- **Exercise brief**
From the entries that follow, copy exactly the lines beginning at the line holding "destruct (shr_m mrs''); try reflexivity." and continuing through the line holding "let qh := F64.div".

- **Collected data**
Content starts
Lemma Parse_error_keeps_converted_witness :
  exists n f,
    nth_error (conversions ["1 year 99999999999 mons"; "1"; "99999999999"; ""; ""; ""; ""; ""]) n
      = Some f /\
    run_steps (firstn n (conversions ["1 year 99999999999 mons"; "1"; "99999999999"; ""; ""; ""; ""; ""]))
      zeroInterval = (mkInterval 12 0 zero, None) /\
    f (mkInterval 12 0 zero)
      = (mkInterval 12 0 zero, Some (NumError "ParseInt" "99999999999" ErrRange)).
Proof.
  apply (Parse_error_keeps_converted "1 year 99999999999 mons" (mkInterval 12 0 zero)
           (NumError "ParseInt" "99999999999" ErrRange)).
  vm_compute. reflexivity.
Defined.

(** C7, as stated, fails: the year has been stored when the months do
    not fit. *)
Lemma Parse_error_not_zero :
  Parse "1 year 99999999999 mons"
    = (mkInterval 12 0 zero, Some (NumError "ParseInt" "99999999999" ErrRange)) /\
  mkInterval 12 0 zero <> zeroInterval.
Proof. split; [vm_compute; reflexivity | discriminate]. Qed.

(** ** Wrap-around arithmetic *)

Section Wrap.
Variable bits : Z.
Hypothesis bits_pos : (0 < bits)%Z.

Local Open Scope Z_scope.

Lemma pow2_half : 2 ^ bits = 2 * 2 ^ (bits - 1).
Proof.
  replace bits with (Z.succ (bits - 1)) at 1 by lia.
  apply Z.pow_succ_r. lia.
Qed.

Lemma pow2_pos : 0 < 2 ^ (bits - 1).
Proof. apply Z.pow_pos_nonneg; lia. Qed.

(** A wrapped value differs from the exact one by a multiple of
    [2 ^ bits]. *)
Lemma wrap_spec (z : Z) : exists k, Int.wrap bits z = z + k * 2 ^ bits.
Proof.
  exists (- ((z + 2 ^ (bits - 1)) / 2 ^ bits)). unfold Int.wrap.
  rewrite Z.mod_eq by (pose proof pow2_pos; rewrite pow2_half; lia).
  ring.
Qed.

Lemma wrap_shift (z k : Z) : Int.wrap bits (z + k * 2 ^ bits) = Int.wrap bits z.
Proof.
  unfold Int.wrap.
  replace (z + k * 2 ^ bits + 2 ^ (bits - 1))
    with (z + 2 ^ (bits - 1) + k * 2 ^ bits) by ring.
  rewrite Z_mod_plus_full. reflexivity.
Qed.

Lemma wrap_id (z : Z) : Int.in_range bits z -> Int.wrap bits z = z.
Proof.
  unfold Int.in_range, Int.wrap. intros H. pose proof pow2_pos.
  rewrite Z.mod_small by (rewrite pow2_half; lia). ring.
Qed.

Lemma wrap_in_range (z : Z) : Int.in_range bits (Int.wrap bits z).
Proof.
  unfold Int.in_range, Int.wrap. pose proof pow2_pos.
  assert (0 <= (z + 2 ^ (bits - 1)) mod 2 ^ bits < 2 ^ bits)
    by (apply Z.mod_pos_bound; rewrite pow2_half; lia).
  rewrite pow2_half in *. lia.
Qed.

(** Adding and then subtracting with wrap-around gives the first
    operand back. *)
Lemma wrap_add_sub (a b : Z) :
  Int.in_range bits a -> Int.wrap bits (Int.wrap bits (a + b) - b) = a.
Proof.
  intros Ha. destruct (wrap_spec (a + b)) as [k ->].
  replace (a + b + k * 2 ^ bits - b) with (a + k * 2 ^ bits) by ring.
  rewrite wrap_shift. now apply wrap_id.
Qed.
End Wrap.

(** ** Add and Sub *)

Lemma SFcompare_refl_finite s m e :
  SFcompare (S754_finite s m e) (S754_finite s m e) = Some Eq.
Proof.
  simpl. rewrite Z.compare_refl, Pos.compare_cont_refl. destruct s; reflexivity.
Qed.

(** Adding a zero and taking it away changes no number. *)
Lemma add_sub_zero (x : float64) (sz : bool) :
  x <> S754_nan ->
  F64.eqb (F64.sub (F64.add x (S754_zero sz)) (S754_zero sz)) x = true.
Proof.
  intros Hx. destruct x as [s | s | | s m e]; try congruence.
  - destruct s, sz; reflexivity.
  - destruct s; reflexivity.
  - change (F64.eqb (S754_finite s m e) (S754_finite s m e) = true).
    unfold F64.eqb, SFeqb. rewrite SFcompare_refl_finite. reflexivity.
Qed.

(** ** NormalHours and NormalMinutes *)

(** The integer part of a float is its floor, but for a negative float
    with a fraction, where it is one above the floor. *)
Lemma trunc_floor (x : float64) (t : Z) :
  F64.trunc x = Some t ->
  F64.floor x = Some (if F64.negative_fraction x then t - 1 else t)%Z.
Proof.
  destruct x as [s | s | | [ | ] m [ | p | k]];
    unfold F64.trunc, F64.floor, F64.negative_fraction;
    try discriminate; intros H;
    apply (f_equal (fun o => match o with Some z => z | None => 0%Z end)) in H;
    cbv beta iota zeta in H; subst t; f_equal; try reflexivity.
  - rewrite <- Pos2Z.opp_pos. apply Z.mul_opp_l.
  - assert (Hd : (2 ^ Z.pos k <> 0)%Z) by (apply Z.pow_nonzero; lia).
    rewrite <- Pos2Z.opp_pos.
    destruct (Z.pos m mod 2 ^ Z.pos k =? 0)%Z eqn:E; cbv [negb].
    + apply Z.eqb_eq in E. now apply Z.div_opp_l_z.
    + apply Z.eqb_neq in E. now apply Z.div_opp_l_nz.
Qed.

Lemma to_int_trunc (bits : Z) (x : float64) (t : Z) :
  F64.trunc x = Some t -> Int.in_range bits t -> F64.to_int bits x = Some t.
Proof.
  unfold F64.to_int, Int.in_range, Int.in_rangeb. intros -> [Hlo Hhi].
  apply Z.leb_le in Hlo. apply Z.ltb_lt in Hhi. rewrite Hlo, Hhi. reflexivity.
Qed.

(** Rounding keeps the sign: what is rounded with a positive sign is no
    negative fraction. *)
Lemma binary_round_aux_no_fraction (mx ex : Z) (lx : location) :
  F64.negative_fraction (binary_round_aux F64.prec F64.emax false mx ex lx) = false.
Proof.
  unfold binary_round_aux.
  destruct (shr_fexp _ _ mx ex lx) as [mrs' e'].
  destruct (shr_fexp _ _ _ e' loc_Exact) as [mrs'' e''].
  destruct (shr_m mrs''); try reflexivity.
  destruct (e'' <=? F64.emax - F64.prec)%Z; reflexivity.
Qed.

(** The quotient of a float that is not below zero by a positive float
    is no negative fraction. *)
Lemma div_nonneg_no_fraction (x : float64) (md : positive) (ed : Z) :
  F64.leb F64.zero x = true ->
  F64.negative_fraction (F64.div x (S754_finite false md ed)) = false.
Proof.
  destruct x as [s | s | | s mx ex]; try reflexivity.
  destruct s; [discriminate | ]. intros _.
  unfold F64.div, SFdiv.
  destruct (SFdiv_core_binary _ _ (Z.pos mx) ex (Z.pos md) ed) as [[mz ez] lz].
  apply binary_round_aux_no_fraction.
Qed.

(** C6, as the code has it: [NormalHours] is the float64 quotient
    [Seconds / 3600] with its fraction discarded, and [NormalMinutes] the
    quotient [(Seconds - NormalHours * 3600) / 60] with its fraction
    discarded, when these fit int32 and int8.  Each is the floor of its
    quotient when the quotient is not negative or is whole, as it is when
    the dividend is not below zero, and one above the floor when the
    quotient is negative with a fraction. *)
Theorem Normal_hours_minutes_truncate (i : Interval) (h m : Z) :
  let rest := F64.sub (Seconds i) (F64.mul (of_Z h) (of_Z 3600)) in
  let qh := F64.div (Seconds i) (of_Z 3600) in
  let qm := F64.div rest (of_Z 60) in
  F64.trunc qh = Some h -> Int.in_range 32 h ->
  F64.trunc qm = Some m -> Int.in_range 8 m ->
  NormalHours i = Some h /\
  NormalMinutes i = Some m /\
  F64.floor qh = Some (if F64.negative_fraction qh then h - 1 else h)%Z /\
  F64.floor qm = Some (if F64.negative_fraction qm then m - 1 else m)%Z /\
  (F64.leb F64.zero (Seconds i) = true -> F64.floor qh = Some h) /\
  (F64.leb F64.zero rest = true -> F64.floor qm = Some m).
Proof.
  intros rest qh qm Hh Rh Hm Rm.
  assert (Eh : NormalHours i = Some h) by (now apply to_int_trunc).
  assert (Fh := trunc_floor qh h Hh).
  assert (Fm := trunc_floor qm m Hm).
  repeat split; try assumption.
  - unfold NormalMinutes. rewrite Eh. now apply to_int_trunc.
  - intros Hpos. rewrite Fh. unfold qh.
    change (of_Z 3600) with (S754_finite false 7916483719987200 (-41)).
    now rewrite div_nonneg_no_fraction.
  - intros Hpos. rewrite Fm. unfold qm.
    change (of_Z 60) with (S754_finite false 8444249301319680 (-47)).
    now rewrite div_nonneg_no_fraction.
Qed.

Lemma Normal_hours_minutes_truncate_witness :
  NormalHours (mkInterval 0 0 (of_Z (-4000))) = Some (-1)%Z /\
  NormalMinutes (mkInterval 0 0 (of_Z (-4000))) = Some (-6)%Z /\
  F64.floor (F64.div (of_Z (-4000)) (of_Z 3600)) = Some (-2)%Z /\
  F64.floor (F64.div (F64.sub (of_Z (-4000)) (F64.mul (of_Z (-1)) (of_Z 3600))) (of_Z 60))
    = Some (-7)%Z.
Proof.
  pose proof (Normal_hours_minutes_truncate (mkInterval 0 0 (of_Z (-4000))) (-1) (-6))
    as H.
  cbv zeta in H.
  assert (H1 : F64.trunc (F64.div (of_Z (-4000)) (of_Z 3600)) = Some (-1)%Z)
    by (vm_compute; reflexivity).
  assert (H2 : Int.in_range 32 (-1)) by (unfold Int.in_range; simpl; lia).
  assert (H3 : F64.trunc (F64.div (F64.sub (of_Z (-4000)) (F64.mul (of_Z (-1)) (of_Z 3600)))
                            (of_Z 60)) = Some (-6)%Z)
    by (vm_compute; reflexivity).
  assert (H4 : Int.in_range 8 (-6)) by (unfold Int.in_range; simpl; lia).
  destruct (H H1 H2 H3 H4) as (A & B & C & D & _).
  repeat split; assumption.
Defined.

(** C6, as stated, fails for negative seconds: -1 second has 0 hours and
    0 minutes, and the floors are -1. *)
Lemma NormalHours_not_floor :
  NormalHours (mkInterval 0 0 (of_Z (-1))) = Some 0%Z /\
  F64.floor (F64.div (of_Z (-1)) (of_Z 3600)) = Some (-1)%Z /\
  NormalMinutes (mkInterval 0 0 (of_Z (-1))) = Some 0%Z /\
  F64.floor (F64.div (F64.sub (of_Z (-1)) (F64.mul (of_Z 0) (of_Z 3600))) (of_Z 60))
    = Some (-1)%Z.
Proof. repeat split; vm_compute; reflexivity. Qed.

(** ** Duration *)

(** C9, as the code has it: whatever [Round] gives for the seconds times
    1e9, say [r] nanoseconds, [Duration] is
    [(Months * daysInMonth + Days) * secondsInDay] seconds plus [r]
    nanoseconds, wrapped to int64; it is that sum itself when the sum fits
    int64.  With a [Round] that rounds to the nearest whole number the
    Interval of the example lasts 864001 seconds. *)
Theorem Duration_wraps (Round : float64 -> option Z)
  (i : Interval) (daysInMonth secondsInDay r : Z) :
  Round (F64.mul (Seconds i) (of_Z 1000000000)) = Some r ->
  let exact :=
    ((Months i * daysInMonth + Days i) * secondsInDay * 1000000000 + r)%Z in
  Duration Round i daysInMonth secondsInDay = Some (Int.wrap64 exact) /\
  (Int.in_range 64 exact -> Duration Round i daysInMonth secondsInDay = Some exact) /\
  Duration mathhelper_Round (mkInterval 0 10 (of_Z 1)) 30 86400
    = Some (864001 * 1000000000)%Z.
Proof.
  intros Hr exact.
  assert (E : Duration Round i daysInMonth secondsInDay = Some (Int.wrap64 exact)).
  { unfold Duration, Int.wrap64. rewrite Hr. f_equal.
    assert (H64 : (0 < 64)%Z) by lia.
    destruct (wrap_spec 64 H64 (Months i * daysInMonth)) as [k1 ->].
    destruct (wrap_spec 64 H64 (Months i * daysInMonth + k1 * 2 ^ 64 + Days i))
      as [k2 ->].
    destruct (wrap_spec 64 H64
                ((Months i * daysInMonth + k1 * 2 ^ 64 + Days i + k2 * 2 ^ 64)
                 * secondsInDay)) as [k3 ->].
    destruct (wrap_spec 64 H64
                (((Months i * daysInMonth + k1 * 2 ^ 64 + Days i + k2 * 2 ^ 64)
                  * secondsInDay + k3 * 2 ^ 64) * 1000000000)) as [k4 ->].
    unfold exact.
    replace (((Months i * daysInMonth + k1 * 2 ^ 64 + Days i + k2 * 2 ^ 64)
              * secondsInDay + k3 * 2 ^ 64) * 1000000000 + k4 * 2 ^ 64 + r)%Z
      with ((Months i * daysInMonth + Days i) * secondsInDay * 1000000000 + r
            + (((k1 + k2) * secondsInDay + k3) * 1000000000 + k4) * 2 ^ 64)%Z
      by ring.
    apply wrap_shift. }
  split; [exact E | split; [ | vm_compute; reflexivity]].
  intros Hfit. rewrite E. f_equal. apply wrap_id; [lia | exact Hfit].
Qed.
Content ends
- **Output of the task**
  destruct (shr_m mrs''); try reflexivity.
  destruct (e'' <=? F64.emax - F64.prec)%Z; reflexivity.
Qed.

(** The quotient of a float that is not below zero by a positive float
    is no negative fraction. *)
Lemma div_nonneg_no_fraction (x : float64) (md : positive) (ed : Z) :
  F64.leb F64.zero x = true ->
  F64.negative_fraction (F64.div x (S754_finite false md ed)) = false.
Proof.
  destruct x as [s | s | | s mx ex]; try reflexivity.
  destruct s; [discriminate | ]. intros _.
  unfold F64.div, SFdiv.
  destruct (SFdiv_core_binary _ _ (Z.pos mx) ex (Z.pos md) ed) as [[mz ez] lz].
  apply binary_round_aux_no_fraction.
Qed.

(** C6, as the code has it: [NormalHours] is the float64 quotient
    [Seconds / 3600] with its fraction discarded, and [NormalMinutes] the
    quotient [(Seconds - NormalHours * 3600) / 60] with its fraction
    discarded, when these fit int32 and int8.  Each is the floor of its
    quotient when the quotient is not negative or is whole, as it is when
    the dividend is not below zero, and one above the floor when the
    quotient is negative with a fraction. *)
Theorem Normal_hours_minutes_truncate (i : Interval) (h m : Z) :
  let rest := F64.sub (Seconds i) (F64.mul (of_Z h) (of_Z 3600)) in
  let qh := F64.div (Seconds i) (of_Z 3600) in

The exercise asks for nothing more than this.